Bina Nayak on debut novel Starfish Pickle, and why water is a strong theme in the book

In an interview, Nayak talks about a different version of Goa, the world of diving, why raves are like modern-day tribal gatherings, and more.

Joanna Lobo Last Updated:October 13, 2021 10:46:12 IST Bina Nayak on debut novel Starfish Pickle, and why water is a strong theme in the book

Carnivals and rave parties.
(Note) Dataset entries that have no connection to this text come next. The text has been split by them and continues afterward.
(** * Misner Splunk Tool: the session, polling and ad-hoc REST engine

    A shallow embedding of the handlers of [MainWindow] in
    [misnersplunktool.py] that own the connection to splunkd:
    [connect], [disconnect], [poll], [table_builder],
    [comboConfig_activated], [actionRestartSplunkd_clicked],
    [actionChangeDeploymentServer_clicked] and [buttonRestSend_clicked].

    The window is a state ([Window]); a handler is a function from the
    window to the window after the handler together with its outcome: a
    normal return or the exception that left the handler.  The wrapper
    module [misnersplunkdwrapper] and splunkd itself are a parameter
    ([Remote]) that answers every request the handlers send. *)

From Stdlib Require Import ZArith Lia Ascii String List.
From stdpp Require Import gmap strings list fin_maps pretty.

Local Open Scope Z_scope.

(** ** Python string operations used by the handlers

    The texts of the Qt widgets are [unicode] objects; [string] stands for
    them, an [ascii] being a code point below 256. *)

Module PyStr.

(** [unicode.isspace] on the code points below 256: TAB..CR, FS..US, space,
    NEL and the no-break space. *)
Definition isspace (c : ascii) : bool :=
  let n := nat_of_ascii c in
  ((9 <=? n) && (n <=? 13) || (28 <=? n) && (n <=? 32)
   || (n =? 133) || (n =? 160))%nat.

(** [s.lstrip()], [s.rstrip()] and [s.strip()]. *)
Fixpoint lstrip (s : string) : string :=
  match s with
  | EmptyString => EmptyString
  | String c s' => if isspace c then lstrip s' else s
  end.

Fixpoint rstrip (s : string) : string :=
  match s with
  | EmptyString => EmptyString
  | String c s' =>
      match rstrip s' with
      | EmptyString => if isspace c then EmptyString else String c EmptyString
      | r => String c r
      end
  end.

Definition strip (s : string) : string := rstrip (lstrip s).

(** [c in s] for a one-character [c]. *)
Fixpoint contains (c : ascii) (s : string) : bool :=
  match s with
  | EmptyString => false
  | String d s' => Ascii.eqb d c || contains c s'
  end.

(** Number of occurrences of the character [c] in [s] ([s.count(c)]). *)
Fixpoint count (c : ascii) (s : string) : nat :=
  match s with
  | EmptyString => O
  | String d s' => if Ascii.eqb d c then S (count c s') else count c s'
  end.

(** [s.split(c)] for a one-character separator: one more piece than there
    are separators, empty pieces kept. *)
Fixpoint split (c : ascii) (s : string) : list string :=
  match s with
  | EmptyString => [EmptyString]
  | String d s' =>
      if Ascii.eqb d c then EmptyString :: split c s'
      else match split c s' with
           | [] => [String d EmptyString]
           | p :: ps => String d p :: ps
           end
  end.

(** [c.join(l)]. *)
Fixpoint join (c : ascii) (l : list string) : string :=
  match l with
  | [] => EmptyString
  | [p] => p
  | p :: ps => p +:+ String c (join c ps)
  end.

(** [sub in s] for strings: [sub] is a prefix of some suffix of [s]. *)
Fixpoint find_sub (sub s : string) : bool :=
  String.prefix sub s
  || match s with
     | EmptyString => false
     | String _ s' => find_sub sub s'
     end.

(** [int(s)] of CPython 2.7 on a text: blanks around the literal and
    between the sign and the digits are skipped, the sign is optional, at
    least one decimal digit is required.  [None] stands for [ValueError]. *)
Definition digit (c : ascii) : option Z :=
  let n := nat_of_ascii c in
  if ((48 <=? n) && (n <=? 57))%nat then Some (Z.of_nat n - 48) else None.

Fixpoint digits (acc : Z) (s : string) : option Z :=
  match s with
  | EmptyString => Some acc
  | String c s' =>
      match digit c with
      | Some d => digits (10 * acc + d) s'
      | None => None
      end
  end.

Definition unsigned (s : string) : option Z :=
  match lstrip s with
  | EmptyString => None
  | ds => digits 0 ds
  end.

Definition int (s : string) : option Z :=
  match strip s with
  | String "+" s' => unsigned s'
  | String "-" s' => Z.opp <$> unsigned s'
  | s' => unsigned s'
  end.

End PyStr.

(** ** Exceptions and outcomes *)

(** The exception classes the handlers tell apart.  [socket.gaierror] is a
    subclass of [socket.error]; both carry the text that [str(e)] prints. *)
Inductive Exc :=
| AuthenticationError
| socket_gaierror (msg : string)
| socket_error (msg : string)
| ValueError
| AttributeError
| KeyError (key : string)
| TypeError
| OtherException (name : string).

(** [except socket.error as e]: the text of [e] when the clause matches. *)
Definition as_socket_error (e : Exc) : option string :=
  match e with
  | socket_gaierror msg | socket_error msg => Some msg
  | _ => None
  end.

Inductive Outcome (A : Type) :=
| Return (a : A)
| Raise (e : Exc).
Arguments Return {A} a.
Arguments Raise {A} e.

(** ** The wrapper object [self.splunkd]

    The attributes of [misnersplunkdwrapper.Splunkd] that the window reads.
    A collection is a list of references to dict objects; the dicts live in
    [heap], so that an assignment to a key of one of them is seen through
    every reference to it. *)
Module Splunkd.

Record attrs := {
  host : string;
  server_name : string;
  roles : list string;
  mode : string;
  type : string;
  guid : string;
  os : string;
  cores : Z;
  ram : Z;
  deployment_server : string;
  cluster_mode : string;
  cluster_master_uri : string;
  shcluster_deployer : string;
  messages : list nat;
  configuration_files : list string;
  fileinput_status : list nat;
  rawtcp_status : list nat;
  cookedtcp_status : list nat;
  udphosts_status : list nat;
  modularinput_status : list nat;
  execinput_status : list nat;
  apps : list nat;
  cluster_alldatasearchable : bool;
  cluster_searchfactormet : bool;
  cluster_replicationfactormet : bool;
  cluster_maintenance : bool;
  cluster_rollingrestart : bool;
  cluster_initialized : bool;
  cluster_serviceready : bool;
  cluster_indexingready : bool;
  cluster_peers : list nat;
  cluster_peers_searchable : Z;
  cluster_peers_up : Z;
  cluster_indexes : list nat;
  cluster_indexes_searchable : Z;
  cluster_searchheads : list nat;
  cluster_searchheads_connected : Z;
  shcluster_initialized : bool;
  shcluster_serviceready : bool;
  shcluster_minpeersjoined : bool;
  shcluster_dynamiccaptain : bool;
  shcluster_rollingrestart : bool;
  shcluster_captainlabel : string;
  shcluster_electedcaptain : string;
  shcluster_members : list nat;
  cpu_usage : Z;
  mem_usage : Z;
  swap_usage : Z;
  splunk_processes : list nat;
  disk_partitions : list nat
}.

Record t := {
  fields : attrs;
  heap : gmap nat (gmap string string)
}.

(** [d[key] = v] on the dict object behind the reference [l]. *)
Definition setitem (l : nat) (key v : string) (s : t) : t :=
  {| fields := fields s; heap := alter (insert key v) l (heap s) |}.

(** The dict object behind a reference. *)
Definition deref (s : t) (l : nat) : gmap string string :=
  default ∅ (heap s !! l).

End Splunkd.

(** ** Requests to splunkd and its answers *)

(** The sub-polls of [poll], in the order of the source. *)
Inductive PollStep :=
| poll_service_info
| poll_service_settings
| poll_service_messages
| get_service_confs
| get_services_admin_inputstatus
| poll_service_apps
| get_services_cluster_master
| get_services_shcluster
| get_services_server_status.

(** The arguments of one [rest_call]; [output_format] is [None] where the
    caller leaves it to the wrapper's default. *)
Record RestRequest := {
  rest_uri : string;
  rest_method : string;
  rest_output_format : option string;
  rest_body_input : string;
  rest_parameters : gmap string string
}.

(** What [rest_call] returns: a text, or the parsed document, of which the
    window reads [result['response']['messages']['msg']] (its ['type'] and
    ['$text']), when it is there. *)
Inductive RestResult :=
| PlainText (body : string)
| Structured (msg : option (string * string)).

Inductive Request :=
| ReqLogin (host : string) (port : Z) (username password : string)
| ReqSettings
| ReqPoll (step : PollStep)
| ReqRestartRequired
| ReqKvpairs (filename : string)
| ReqRest (r : RestRequest)
| ReqRestart.

(** The wrapper module is not part of the modelled file: what its calls
    answer is a parameter.  Every answer may depend on the number of
    requests sent before it and on the wrapper object; a sub-poll returns
    the wrapper object as it leaves it, whether it raises or not. *)
Record Remote := {
  answer_login : nat → string → Z → string → string → Exc + Splunkd.t;
  answer_settings : nat → Splunkd.t → option Exc;
  answer_poll : nat → PollStep → Splunkd.t → Splunkd.t * option Exc;
  answer_restart_required : nat → Splunkd.t → Exc + bool;
  answer_kvpairs : nat → string → Splunkd.t → Exc + string;
  answer_rest : nat → RestRequest → Splunkd.t → Exc + RestResult;
  answer_restart : nat → Splunkd.t → option Exc
}.

(** ** The widgets

    The properties of the widgets that the handlers set, each keyed by the
    name of the widget in [self.ui].  The status bar is the widget
    ["statusbar"], its text the message shown.  [None] passed as a text is
    the empty text.  Column widths, sort order, the sorting switch of a
    table and [resizeRowsToContents] are left out: no handler reads them. *)

Record Table := {
  rowCount : nat;
  cells : gmap (nat * nat) string
}.

Definition empty_table : Table := {| rowCount := 0; cells := ∅ |}.

Record Ui := {
  windowTitle : string;
  enabled : gmap string bool;
  text : gmap string string;
  toolTip : gmap string string;
  pixmap : gmap string string;
  checked : gmap string bool;
  value : gmap string Z;
  tables : gmap string Table;
  items : gmap string (list string)
}.

Inductive UiOp :=
| setWindowTitle (t : string)
| setEnabled (w : string) (b : bool)
| setText (w : string) (t : string)
| setToolTip (w : string) (t : string)
| setPixmap (w : string) (p : string)
| setChecked (w : string) (b : bool)
| setValue (w : string) (v : Z)
| setRowCount (w : string) (n : nat)
| setItem (w : string) (row col : nat)
| setItemText (w : string) (row col : nat) (t : string)
| clear (w : string)
| addItems (w : string) (l : list string).

(** [table.setRowCount(n)]: the cells of the rows from [n] on are dropped. *)
Definition resize (n : nat) (t : Table) : Table :=
  {| rowCount := n;
     cells := filter (λ kv : (nat * nat) * string, (kv.1.1 < n)%nat) (cells t) |}.

Definition set_cell (row col : nat) (v : string) (t : Table) : Table :=
  {| rowCount := rowCount t; cells := <[(row, col) := v]> (cells t) |}.

Definition table_of (u : Ui) (w : string) : Table :=
  default empty_table (tables u !! w).

Definition with_tables (f : gmap string Table → gmap string Table) (u : Ui) : Ui :=
  {| windowTitle := windowTitle u; enabled := enabled u; text := text u;
     toolTip := toolTip u; pixmap := pixmap u; checked := checked u;
     value := value u; tables := f (tables u); items := items u |}.

Definition with_text (f : gmap string string → gmap string string) (u : Ui) : Ui :=
  {| windowTitle := windowTitle u; enabled := enabled u; text := f (text u);
     toolTip := toolTip u; pixmap := pixmap u; checked := checked u;
     value := value u; tables := tables u; items := items u |}.

Definition with_items (f : gmap string (list string) → gmap string (list string))
    (u : Ui) : Ui :=
  {| windowTitle := windowTitle u; enabled := enabled u; text := text u;
     toolTip := toolTip u; pixmap := pixmap u; checked := checked u;
     value := value u; tables := tables u; items := f (items u) |}.

(** The text a widget shows ([text()], [currentText()]). *)
Definition text_of (u : Ui) (w : string) : string := default "" (text u !! w).

Definition items_of (u : Ui) (w : string) : list string :=
  default [] (items u !! w).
Deep sea accidents and death. Spirits and suicide pacts. Costume parties and celebrity crushes.

Bina Nayak’s debut novel Starfish Pickle is a wild ride into Goa. This is a glimpse of Goa of the 90s, the ones we heard about even if we weren’t active part of it. The raves and trance parties that transformed hillsides, sending up intoxicating smoke and psychedelic lights; the cops who turned a blind eye to the happenings, the locals who ignored the hippies thronging their beaches and cottages who came here searching for ‘tolerance and a surrogate home’.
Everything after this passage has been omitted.